What you need to know about Russia’s first foreign debt default in a century
FILE PHOTO: The clock on Spasskaya tower showing the time at noon, is pictured next to Moscow?s Kremlin, and St. Basil?s Cathedral, March 31, 2020. REUTERS/Maxim Shemetov

On Sunday, Russia defaulted on its nation’s foreign-currency debt for the first time in a century because of Western sanctions that essentially made it impossible for the country to pay back its creditors. Up to now, the Kremlin has found ways around the restrictions on different payment methods. But, when the grace period for its around US$100 million interest payments ended, it marked a historic first.

But some people are saying that this isn’t a huge deal because of the damage done to the Russian economy since the Ukraine war started, with the people of Russia dealing with a huge economic slowdown and soaring inflation. Russia has said that this default doesn’t really count since the nation technically has the ability and the willingness to pay back its debts, but it’s just being held back by foreign governments. It has now said that all future payments would be made in rubles through a Russian bank, regardless of the original payment terms.
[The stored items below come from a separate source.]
(** * keyline: the natural-language-to-SQL pipeline of [database_frontend.py]

    A shallow embedding of the [dataBase] function and of the string
    processing it performs on the model's answer, followed by the
    properties stated about it.

    - Python [str] values are lists of Unicode code points.
    - [re.search] is a backtracking matcher run on the compiled form of
      the pattern used in the source.
    - The libraries (SSH tunnel, database, prompt and chain, language
      model) are an interface whose every call may return or raise;
      [dataBase] is written in a state-and-exception monad over it and
      records every call it makes, with its outcome.
    - Exceptions are the ones [except Exception] catches; the display
      calls of Streamlit are output events. *)

From Stdlib Require Import List NArith Arith Bool Lia Ascii String.
From Stdlib Require Import DecimalString.
Import ListNotations.


(* ================================================================== *)
(** * Python strings *)
(* ================================================================== *)

Module PyStr.

(** A character is a code point; a [str] is a sequence of them. *)
Definition char := N.
Definition str := list char.

(** ASCII literals. *)
Definition lit (s : string) : str := map N_of_ascii (list_ascii_of_string s).
Arguments lit s%_string.

Definition nl : str := [10%N].

Definition str_eqb (a b : str) : bool :=
  if list_eq_dec N.eq_dec a b then true else false.

(** [Py_UNICODE_ISSPACE]: the characters removed by [str.strip()] and
    matched by [\s] in a [str] pattern. *)
Definition isspace (c : char) : bool :=
  ((9 <=? c) && (c <=? 13) || (28 <=? c) && (c <=? 32)
   || (c =? 0x85) || (c =? 0xA0) || (c =? 0x1680)
   || (0x2000 <=? c) && (c <=? 0x200A)
   || (c =? 0x2028) || (c =? 0x2029) || (c =? 0x202F)
   || (c =? 0x205F) || (c =? 0x3000))%N.

Fixpoint lstrip (s : str) : str :=
  match s with
  | c :: s' => if isspace c then lstrip s' else s
  | [] => []
  end.

Definition rstrip (s : str) : str := rev (lstrip (rev s)).

(** [s.strip()] *)
Definition strip (s : str) : str := rstrip (lstrip s).

(** [s.startswith(p)] *)
Fixpoint startswith (p s : str) : bool :=
  match p, s with
  | [], _ => true
  | a :: p', b :: s' => (a =? b)%N && startswith p' s'
  | _ :: _, [] => false
  end.

(** [s.endswith(suffix)] *)
Definition endswith (s suffix : str) : bool :=
  startswith (rev suffix) (rev s).

(** [sub in s] *)
Fixpoint contains (sub s : str) : bool :=
  startswith sub s ||
  match s with
  | [] => false
  | _ :: s' => contains sub s'
  end.

(** [s.replace(old, new)] for a non-empty [old]: the non-overlapping
    occurrences of [old] are replaced from left to right.  [skip] counts
    the characters of an occurrence that are still to be dropped. *)
Fixpoint replace_from (old new s : str) (skip : nat) : str :=
  match s with
  | [] => []
  | c :: s' =>
      match skip with
      | S k => replace_from old new s' k
      | O => if startswith old s
             then new ++ replace_from old new s' (List.length old - 1)
             else c :: replace_from old new s' 0
      end
  end.

Definition replace (s old new : str) : str := replace_from old new s 0.

(** [sep.join(items)] *)
Fixpoint join (sep : str) (items : list str) : str :=
  match items with
  | [] => []
  | [x] => x
  | x :: rest => x ++ sep ++ join sep rest
  end.

(** [s[lo:hi]] for [0 <= lo <= hi]. *)
Definition slice (s : str) (lo hi : nat) : str := firstn (hi - lo) (skipn lo s).

(** [str(n)] for a non-negative integer. *)
Definition str_of_N (n : N) : str := lit (NilZero.string_of_uint (N.to_uint n)).

(** [f"{v}"] for a value that is [None] or a string. *)
Definition fmt_opt (v : option str) : str :=
  match v with
  | Some s => s
  | None => lit "None"
  end.

End PyStr.
Import PyStr.

(* ================================================================== *)
(** * Regular expressions: the fragment used by the source *)
(* ================================================================== *)

Module Re.

(** Compiled pattern nodes.  Repetition is only ever applied to a single
    character class in the source's pattern. *)
Inductive node :=
| In (cls : char -> bool)          (* one character of a class *)
| MaxRepeat (cls : char -> bool)   (* cls*   greedy *)
| MinRepeat (cls : char -> bool)   (* cls*?  lazy *)
| MarkOpen                         (* start of group 1 *)
| MarkClose.                       (* end of group 1 *)

(** A successful match: its end and the span of group 1. *)
Definition found := (nat * nat * nat)%type.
Now the focus is on the bondholders, many of which are expected to just wait to see how the situation unfolds and whether the sanctions ease.

Key comments:

“There is money and there is also the readiness to pay," the Russian finance minister, Anton Siluanov, said last month. “This situation, artificially created by an unfriendly country, will not have any effect on Russians’ quality of life."

“It’s a very, very rare thing, where a government that otherwise has the means is forced by an external government into default," said Hassan Malik, senior sovereign analyst at Loomis Sayles, to Bloomberg. “It’s going to be one of the big watershed defaults in history."
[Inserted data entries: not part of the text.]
(** [save_streak] *)
Definition save_streak (st : state) : state :=
  let ns := Nvs.open_readwrite (nvs st) "streak" in
  let ns := Nvs.set_u8 ns "data" (streak_data st) in
  let ns := if last_day st =? -1 then ns
            else Nvs.set_i32 ns "lastDay" (last_day st) in
  set_nvs (Nvs.close_readwrite (nvs st) "streak" ns) st.

(** [load_streak] *)
Definition load_streak (st : state) : state :=
  let st :=
    match Nvs.open_readonly (nvs st) "streak" with
    | Some ns =>
        let data := Nvs.get_u8 ns "data" 0 in
        let day := Nvs.get_i32 ns "lastDay" (-1) in
        set_last_day day (set_streak_data (u8 data) st)
    | None => st
    end in
  let st := set_today_state (Z.testbit (Z.shiftr (streak_data st) 6) 0) st in
  emit (LogLoaded (streak_data st)) st.

(** [send_webhook]: the HTTP POST reads the state it is given and no
    static of the streak store; it is kept as the call itself. *)
Definition send_webhook (b : bool) (st : state) : state :=
  emit (Webhook b) st.

(** [shift_streak] *)
Definition shift_streak (st : state) : state :=
  let st := set_streak_data (u8 (Z.shiftr (streak_data st) 1)) st in
  let st := set_streak_data
              (u8 (Z.land (streak_data st) (Z.lnot (bit 6)))) st in
  let st := set_today_state false st in
  let st := update_leds st in
  emit (LogShifted (streak_data st)) st.

(** [handle_button].  [reading] is the GPIO level (pull-up: [false] is
    pressed); [t1] and [t2] are what the two [millis()] calls return. *)
Definition handle_button (reading : bool) (t1 t2 : Z) (st : state) : state :=
  let st := if negb (Bool.eqb reading (last_button_state st))
            then set_last_debounce_time (u32 t1) st else st in
  let st :=
    if DEBOUNCE_DELAY <? u32 (u32 t2 - last_debounce_time st) then
      if negb reading && negb (button_pressed st) then
        let st := set_button_pressed true st in
        let st := set_today_state (negb (today_state st)) st in
        let st :=
          if today_state st
          then set_streak_data (u8 (Z.lor (streak_data st) (bit 6))) st
          else set_streak_data
                 (u8 (Z.land (streak_data st) (Z.lnot (bit 6)))) st in
        let st := update_leds st in
        let st := save_streak st in
        let st := send_webhook (today_state st) st in
        emit (LogToggled (today_state st) (streak_data st)) st
      else if reading then set_button_pressed false st
      else st
    else st in
  set_last_button_state reading st.

(** The loop of [sync_ntp]:
    [for (int i = 0; i < days_passed && i < 7; i++) shift_streak();] *)
Fixpoint shift_loop (fuel : nat) (i days_passed : Z) (st : state) : state :=
  match fuel with
  | O => st
  | S fuel' =>
      if (i <? days_passed) && (i <? 7)
      then shift_loop fuel' (i + 1) days_passed (shift_streak st)
      else st
  end.

(** [sync_ntp] from the end of the wait loop on.  [synced] is the value
    of [ntp_synced] that the SNTP callback has left when the wait loop
    ends; [yday] is [timeinfo.tm_yday] of the local time.  The [int]
    subtraction is exact: with both days within a year it cannot
    overflow. *)
Definition sync_ntp (synced : bool) (yday : Z) (st : state) : state :=
  let st := if synced then set_ntp_synced true st else st in
  if ntp_synced st then
    let st := set_last_day yday st in
    match Nvs.open_readonly (nvs st) "streak" with
    | Some ns =>
        let saved_day := Nvs.get_i32 ns "lastDay" (-1) in
        if negb (saved_day =? -1) && negb (saved_day =? last_day st) then
          let days_passed := last_day st - saved_day in
          let days_passed :=
            if days_passed <? 0 then days_passed + 365 else days_passed in
          let st := emit (LogDaysSince days_passed) st in
          let st := shift_loop 7 0 days_passed st in
          save_streak st
        else st
    | None => st
    end
  else emit LogSyncFailed st.

(** [check_midnight_rollover]; [current_day] is what [get_current_day]
    returns. *)
Definition check_midnight_rollover (current_day : Z) (st : state) : state :=
  if negb (ntp_synced st) then st
  else if current_day =? -1 then st
  else if negb (last_day st =? -1) && negb (current_day =? last_day st) then
    let st := emit LogMidnight st in
    let st := shift_streak st in
    let st := save_streak st in
    set_last_day current_day st
  else st.

(** Number of [shift_streak] runs visible in a list of effects. *)
Definition is_shift (e : effect) : bool :=
  match e with LogShifted _ => true | _ => false end.

Definition shift_count (es : list effect) : nat :=
  length (List.filter is_shift es).

(** Operations of the StreakStore named by the specification. *)
Inductive op : Type :=
| Button (reading : bool) (t1 t2 : Z)
| Shift
| Load.

Definition run_op (o : op) (st : state) : state :=
  match o with
  | Button reading t1 t2 => handle_button reading t1 t2 st
  | Shift => shift_streak st
  | Load => load_streak st
  end.

Definition run (ops : list op) (st : state) : state :=
  fold_left (fun s o => run_op o s) ops st.

End Streak.

(** ** DNSRedirector ([dns_server_task]) *)

Module Dns.
Import Machine.

(** What one turn of the receive loop does with a datagram.  [Fault] is
    a store past the end of [buffer]. *)
Inductive outcome : Type :=
| Dropped
| Sent (response : list byte)
| Fault.

(** [recvfrom(sock, buffer, sizeof(buffer), ...)]: the datagram, cut to
    the size of the buffer, lands at its start; the rest of the buffer
    keeps what earlier turns left there.  A failed receive returns -1 and
    takes the same [continue] as a short datagram. *)
Definition recvfrom (buffer dgram : list byte) : Z * list byte :=
  let n := Nat.min (length dgram) (length buffer) in
  (Z.of_nat n, firstn n dgram ++ skipn n buffer).

Definition peek (buffer : list byte) (pos : Z) : option byte :=
  buffer !! Z.to_nat pos.

(** [buffer[pos] = b], checked against the array bounds. *)
Definition poke (pos : Z) (b : byte) (buffer : list byte) : option (list byte) :=
  if (0 <=? pos) && (pos <? Z.of_nat (length buffer))
  then Some (<[Z.to_nat pos := b]> buffer)
  else None.

(** [buffer[pos++] = b] for each byte in turn. *)
Fixpoint put_bytes (bs : list byte) (pos : Z) (buffer : list byte)
  : option (list byte * Z) :=
  match bs with
  | [] => Some (buffer, pos)
  | b :: bs' =>
      match poke pos b buffer with
      | Some buffer' => put_bytes bs' (pos + 1) buffer'
      | None => None
      end
  end.

(** [while (pos < len && buffer[pos] != 0) pos += buffer[pos] + 1;] *)
Fixpoint skip_question (fuel : nat) (buffer : list byte) (len pos : Z) : Z :=
  match fuel with
  | O => pos
  | S fuel' =>
      if pos <? len then
        match peek buffer pos with
        | Some b =>
            if byte_val b =? 0 then pos
            else skip_question fuel' buffer len (pos + byte_val b + 1)
        | None => pos
        end
      else pos
  end.

(** [uint8_t ap_ip[4] = {192, 168, 4, 1}] *)
Definition ap_ip : list byte := [xc0; xa8; x04; x01].

(** The sixteen bytes stored after the question: name pointer to offset
    12, type A, class IN, TTL 60, data length 4, address. *)
Definition answer : list byte :=
  [xc0; x0c; x00; x01; x00; x01; x00; x00; x00; x3c; x00; x04] ++ ap_ip.

(** One turn of [while (1)]: the outcome and the buffer left behind. *)
Definition serve (buffer dgram : list byte) : outcome * list byte :=
  let '(len, buffer) := recvfrom buffer dgram in
  if len <? 12 then (Dropped, buffer)
  else
    let built :=
      buffer ← poke 2 x81 buffer;
      buffer ← poke 3 x80 buffer;
      buffer ← poke 6 x00 buffer;
      buffer ← poke 7 x01 buffer;
      let pos := skip_question (Z.to_nat len) buffer len 12 in
      let pos := pos + 5 in
      '(buffer, pos) ← put_bytes answer pos buffer;
      Some (firstn (Z.to_nat pos) buffer, buffer) in
    match built with
    | Some (response, buffer) => (Sent response, buffer)
    | None => (Fault, buffer)
    end.

(** The task over a sequence of inbound datagrams, one outcome each,
    until a fault. *)
Fixpoint dns_server_task (buffer : list byte) (dgrams : list (list byte))
  : list outcome :=
  match dgrams with
  | [] => []
  | d :: rest =>
      match serve buffer d with
      | (Fault, _) => [Fault]
      | (o, buffer') => o :: dns_server_task buffer' rest
      end
  end.

(** End of the question of a query: the labels, the zero byte, QTYPE and
    QCLASS, read off the datagram. *)
Definition question_end (dgram : list byte) : Z :=
  skip_question (length dgram) dgram (Z.of_nat (length dgram)) 12 + 5.

(** The datagram as [recvfrom] hands it over. *)
Definition received (buffer dgram : list byte) : list byte :=
  firstn (length buffer) dgram.

End Dns.

(** ** ClaimCode ([generate_claim_code]) *)

Module Claim.
Import Machine.

Definition NUL : ascii := "000"%char.

(** What [esp_read_mac] delivers. *)
Record mac_addr : Type := mkMac {
  mac0 : byte; mac1 : byte; mac2 : byte; mac3 : byte; mac4 : byte; mac5 : byte
}.

Definition mac_bytes (m : mac_addr) : list byte :=
  [mac0 m; mac1 m; mac2 m; mac3 m; mac4 m; mac5 m].

Definition hex_upper : list ascii := list_ascii_of_string "0123456789ABCDEF".

(** ["%02X"] of a byte. *)
Definition fmt_02X (b : byte) : list ascii :=
  [nth (Z.to_nat (byte_val b / 16)) hex_upper NUL;
   nth (Z.to_nat (byte_val b mod 16)) hex_upper NUL].

(** [mac_str]: twelve hex digits. *)
Definition mac_str (m : mac_addr) : list ascii :=
  flat_map fmt_02X (mac_bytes m).

Definition char_val (c : ascii) : Z := Z.of_nat (nat_of_ascii c).

(** [hash = hash * 31 + mac_str[i]] over the twelve digits, in
    [uint32_t]. *)
Definition hash_digits (digits : list ascii) (hash : Z) : Z :=
  fold_left (fun h c => u32 (h * 31 + char_val c)) digits hash.

(** [hash ^= (mac[i] << (i * 4))] for i = 0..5. *)
Fixpoint mix_bytes (bytes : list byte) (i : Z) (hash : Z) : Z :=
  match bytes with
  | [] => hash
  | b :: rest =>
      mix_bytes rest (i + 1)
                (u32 (Z.lxor hash (Z.shiftl (byte_val b) (i * 4))))
  end.

Definition chars : list ascii :=
  list_ascii_of_string "ABCDEFGHJKLMNPQRSTUVWXYZ23456789".

(** [for (int i = 0; i < 10 && i < (int)len - 1; i++)
      { code[i] = chars[hash % 32]; hash /= 32; }]; [len] is the
    [size_t] argument, converted to [int] for the comparison. *)
Fixpoint fill_code (fuel : nat) (i len : Z) (hash : Z) (code : list ascii)
  : list ascii :=
  match fuel with
  | O => code
  | S fuel' =>
      if (i <? 10) && (i <? i32 len - 1) then
        let code := <[Z.to_nat i := nth (Z.to_nat (hash mod 32)) chars NUL]> code in
        fill_code fuel' (i + 1) len (hash / 32) code
      else code
  end.

(** The two hashing loops: the value of [hash] before the code is
    drawn from it. *)
Definition mac_hash (m : mac_addr) : Z :=
  let hash := hash_digits (mac_str m) 0 in
  mix_bytes (mac_bytes m) 0 hash.

(** [generate_claim_code(code, len)]: [code] is the caller's buffer of
    [len] bytes with whatever it held before. *)
Definition generate_claim_code (m : mac_addr) (code : list ascii) (len : Z)
  : list ascii :=
  let hash := mac_hash m in
  let code := fill_code 10 0 len hash code in
  let last := u32 (len - 1) in
  <[Z.to_nat (if 10 <? last then 10 else last) := NUL]> code.

(** The C string held by a buffer: the characters before the first NUL. *)
Fixpoint c_string (buf : list ascii) : list ascii :=
  match buf with
  | [] => []
  | c :: rest => if Ascii.eqb c NUL then [] else c :: c_string rest
  end.

(** [generate_claim_code(s_claim_code, sizeof(s_claim_code))] of
    [app_main], as the string it leaves in [s_claim_code[12]]. *)
Definition claim_code (m : mac_addr) (s_claim_code : list ascii) : list ascii :=
  c_string (generate_claim_code m s_claim_code 12).

End Claim.

(** ** Webhook signature ([bytes_to_hex], [calculate_hmac_signature]) *)

Module Hmac.
Import Machine.

Definition hex_chars : list ascii := list_ascii_of_string "0123456789abcdef".

(** [bytes_to_hex(bytes, len, hex_str)] *)
Definition bytes_to_hex (bytes : list byte) (len : nat) : list ascii :=
  flat_map
    (fun i =>
       let b := byte_val (nth i bytes x00) in
       [nth (Z.to_nat (Z.land (Z.shiftr b 4) 15)) hex_chars Claim.NUL;
        nth (Z.to_nat (Z.land b 15)) hex_chars Claim.NUL])
    (seq 0 len).

Section Signature.
(** The HMAC peripheral keyed from eFuse block KEY4: on success it
    fills the 32-byte output array. *)
Variable esp_hmac_calculate : list byte -> option (list byte).

Definition calculate_hmac_signature (s_hmac_available : bool)
           (message : list byte) : option (list ascii) :=
  if negb s_hmac_available then None
  else match esp_hmac_calculate message with
       | Some hmac => Some (bytes_to_hex hmac 32)
       | None => None
       end.
End Signature.

End Hmac.

(** ** C strings and [printf] pieces used by the HTTP handlers *)

Module CStr.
“If you’re in Moscow right now, frankly, if you weren’t reading the newspapers, you’d see there’s been a price increase but otherwise life is as it was before February 24. In March and April there was a lot of concern that products would disappear, that factories would not be able to get components or materials to continue operating, and we could be looking therefore at a severe drop in employment or a rise in unemployment by the summer [or] early autumn. That situation has improved. We’ve seen alternative import routes opening via Kazakhstan and Turkey. The government has promoted what they call a parallel import scheme, so effectively a lot of products that were blocked in March and April are now starting to reappear, albeit at a higher price," said Chris Weafer, chief executive at Moscow-based consultancy Macro Advisory.